PRESS
Larsen | Rever | Review
Aquarius Records
The story of how this record came to be is almost impossible to believe
yet Michael Gira (Angels of Light / Swans) seems like a reliable enough source that it could in fact be true. Beginning sometime last year, Gira started receiving a series of arcane CD-Rs from the Italian collective / hermetic cult that simply labeled themselves as Larsen. The music within was a diverse collection of sounds that in Gira's words included "a whispered song, accompanied by a distant accordion, as if playing in the next room, or a drone of unknown origin, or a short burst of percussive chaos sometimes just a single sound or noise, a scraping sound, as if someone were slowly etching a piece of rusted metal with a blade of some sort, or the sound of saliva working in the mouth." The last package that he received did not include a CD-R, but a handsome amount of money, a plane ticket to Italy, and a request for his presence to produce an album for Larsen.

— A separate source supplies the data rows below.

(* ===== verification/Sleepq.v ===== *)
(** The sleep queues beside the run queue: [rouse], [dispatch] and [wakeup]. *)
From stdpp Require Import sorting.
From S2P Require Import Prelude Sched Dlist Proc Runq.
Local Open Scope Z_scope.
Local Open Scope kernel_scope.

(** ** The sleep queues and the whole state *)

Record sleepq (s : sched) (i : Z) (l : list ref) : Prop := {
  sl_ring : ring (forw s) (back s) (Linkq i) l;
  sl_state : Forall (fun p => exists x, procs s !! p = Some x /\ p_state x = PSSLEEP /\
    hash (p_event x) = i /\ 0 <= p_cval x < 65536) l
}.

(** A process that is neither on the run queue nor asleep. *)
Definition awake (s : sched) (rq : list (ref * Z)) (p : ref) : Prop :=
  (exists x, procs s !! p = Some x /\ p_state x = PSRUN /\ 0 <= p_cval x < 65536) /\ (p ∉ rq.*1).

Record rep (s : sched) (rq : list (ref * Z)) (sq : Z -> list ref) : Prop := {
  rp_run : runq s rq;
  rp_slp i : 0 <= i < NHPLINK -> sleepq s i (sq i);
  rp_procq : exists x, procs s !! Procq = Some x /\ p_state x = 0;
  rp_link i : procs s !! Linkq i = None;
  rp_self : awake s rq (SELF s);
  rp_idle : awake s rq (iprocp s);
  rp_slept p x : procs s !! p = Some x -> p_state x = PSSLEEP -> p ∈ sq (hash (p_event x))
}.

Definition same_at (s s' : sched) (q : ref) : Prop :=
  forw s' !! q = forw s !! q /\ back s' !! q = back s !! q /\ procs s' !! q = procs s !! q.

Lemma rest_same_at p D s s' q : rest_same p D s s' -> q ∉ D -> same_at s s' q.
Proof. intros [Hf Hb _ Hc _] Hq. split_and!; auto. Qed.

Lemma runq_frame s s' rq : runq s rq -> (forall q, q ∈ Procq :: rq.*1 -> same_at s s' q) -> runq s' rq.
Proof.
  intros Hr Hf.
  assert (Hcv : forall q, q ∈ Procq :: rq.*1 -> cvof (procs s') q = cvof (procs s) q).
  { intros q Hq. unfold cvof. by destruct (Hf q Hq) as (_ & _ & ->). }
  constructor.
  - eapply ring_frame; [exact (rq_ring _ _ Hr)|]. intros q Hq. by destruct (Hf q Hq) as (-> & -> & _).
  - eapply deltas_frame; [|exact (rq_deltas _ _ Hr)]. intros q Hq. apply Hcv. by right.
  - rewrite Hcv by left. exact (rq_end _ _ Hr).
  - exact (rq_sorted _ _ Hr).
  - exact (rq_range _ _ Hr).
  - apply Forall_forall. intros a Ha.
    destruct (Hf a.1) as (_ & _ & ->); [right; by apply list_elem_of_fmap_2|].
    pose proof (rq_state _ _ Hr) as HF. rewrite Forall_forall in HF. by apply HF.
Qed.

Lemma sleepq_frame s s' i l : sleepq s i l ->
  (forall q, q ∈ Linkq i :: l -> forw s' !! q = forw s !! q /\ back s' !! q = back s !! q) ->
  (forall q, q ∈ l -> procs s' !! q = procs s !! q) -> sleepq s' i l.
Proof.
  intros [Hr Hst] Hf Hp. constructor; [by eapply ring_frame|].
  rewrite Forall_forall in Hst |- *. intros q Hq. rewrite Hp by done. by apply Hst.
Qed.

Lemma sleepq_lookup s i l p : sleepq s i l -> p ∈ l ->
  exists x, procs s !! p = Some x /\ p_state x = PSSLEEP /\ hash (p_event x) = i /\ 0 <= p_cval x < 65536.
Proof. intros [_ Hst] Hp. rewrite Forall_forall in Hst. by apply Hst. Qed.

Lemma runq_lookup s rq p : runq s rq -> p ∈ rq.*1 -> exists x, procs s !! p = Some x /\ p_state x = PSRUN.
Proof.
  intros Hr Hp. apply list_elem_of_fmap in Hp as (a & -> & Ha).
  pose proof (rq_state _ _ Hr) as HF. rewrite Forall_forall in HF. by apply HF.
Qed.

(** A sleeper is on no other queue, and it is not what runs. *)
Lemma rep_sleeper s rq sq i p : rep s rq sq -> 0 <= i < NHPLINK -> p ∈ sq i ->
  (p ∉ Procq :: rq.*1) /\ p <> SELF s /\ p <> iprocp s /\ (forall j, p <> Linkq j) /\
  (forall j, 0 <= j < NHPLINK -> j <> i -> p ∉ sq j).
Proof.
  intros Hr Hi Hp. destruct (sleepq_lookup _ _ _ _ (rp_slp _ _ _ Hr i Hi) Hp) as (x & Hx & Sx & Ex & _).
  unfold PSSLEEP in Sx. split_and!.
  - intros [->|Hq]%elem_of_cons.
    + destruct (rp_procq _ _ _ Hr) as (y & Hy & Sy). congruence.
    + destruct (runq_lookup _ _ _ (rp_run _ _ _ Hr) Hq) as (y & Hy & Sy). unfold PSRUN in *. congruence.
  - intros ->. destruct (rp_self _ _ _ Hr) as [(y & Hy & Sy & _) _]. unfold PSRUN in *. congruence.
  - intros ->. destruct (rp_idle _ _ _ Hr) as [(y & Hy & Sy & _) _]. unfold PSRUN in *. congruence.
  - intros j ->. pose proof (rp_link _ _ _ Hr j). congruence.
  - intros j Hj Hne Hq.
    destruct (sleepq_lookup _ _ _ _ (rp_slp _ _ _ Hr j Hj) Hq) as (y & Hy & _ & Ey & _). congruence.
Qed.

Lemma rep_link_notin s rq sq i : rep s rq sq -> Linkq i ∉ Procq :: rq.*1.
Proof.
  intros Hr [?|Hq]%elem_of_cons; [done|].
  destruct (runq_lookup _ _ _ (rp_run _ _ _ Hr) Hq) as (y & Hy & _).
  pose proof (rp_link _ _ _ Hr i). congruence.
Qed.

Lemma awake_not_procq s rq sq p : rep s rq sq -> awake s rq p -> p ∉ Procq :: rq.*1.
Proof.
  intros Hr [(x & Hx & Sx & _) Hn] [->|?]%elem_of_cons; [|done].
  destruct (rp_procq _ _ _ Hr) as (y & Hy & Sy). unfold PSRUN in *. congruence.
Qed.

Lemma elem_insert_run q p c rq : q ∈ (insert_run p c rq).*1 <-> q = p \/ q ∈ rq.*1.
Proof.
  induction rq as [|[w v] rq IH]; simpl; [set_solver|].
  destruct (c <=? v); simpl; rewrite ?elem_of_cons, ?IH; set_solver.
Qed.

Lemma u16_addu v n : 0 <= v < 65536 -> 0 <= addu v n < 65536.
Proof. intros Hv. unfold addu, MAXU. pose proof (u16_range (v + n)). cbn zeta. destruct (v <=? _); lia. Qed.

Lemma subu_range v n : 0 <= v < 65536 -> 0 <= subu v n < 65536.
Proof. intros Hv. unfold subu. pose proof (u16_range (v - n)). cbn zeta. destruct (_ <=? v); lia. Qed.

(** What a process that wakes up now claims. *)
Definition aged (s : sched) (x : PROC) : Z := addu (p_cval x) (u16 (u16 (utimer s - p_lctim x) * CVCLOCK)).

Definition upd_sq (i : Z) (l : list ref) (sq : Z -> list ref) (j : Z) : list ref :=
  if j =? i then l else sq j.

Lemma sleepq_members s rq sq i p : rep s rq sq -> 0 <= i < NHPLINK -> p ∈ Linkq i :: sq i ->
  p ∉ Procq :: rq.*1.
Proof.
  intros Hr Hi [->|Hp]%elem_of_cons; [by eapply rep_link_notin|].
  by apply (rep_sleeper _ _ _ _ _ Hr Hi Hp).
Qed.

Intrigued by the music he had heard up until then, Gira took Larsen up on their offer. Once in Italy, Gira was never allowed to see the band who had situated themselves in the recording studio behind a screen. He described their actions as often emerging as if part of some ceremonial rite, but the liturgical music for these rites have all of the trappings of a band who are far more interested in Sonic Youth than the archetypes of ceremonial musics. Hypnotic, interlocking math rock grooves pulse from forceful minor-key guitar chords, counterpointed with accordians, trumpet blurts, mechanical tape whirrings, tectonic rumbles, and other incredibly rich textural elements. The resulting album is a stunning collection of tense musical constructions that have been gilded with a fragile sadness, recalling the likes of recent Unwound, Blonde Redhead, Ulan Bator (another exceptional band produced by Michael Gira), and bits of This Heat and fellow weirdo Italians the Starfuckers.The one qualm with the album is on how the record ends. It has been a longstanding belief of mine that Sonic Youth's "Daydream Nation" should have ended with the graceful haze of "Hyperstation" and done away with the unnecessary exclamation of "Eliminator, Jr." Similarly, Larsen ends "Rever" badly, as a beautifully repetitive groove simply cuts out, making you wonder if California is returning to the days of rolling blackouts. If only every record had one thing wrong with it instead of eighty-eleven problems, and in spite of that one misgiving, this is one of the best records we have heard in quite a while.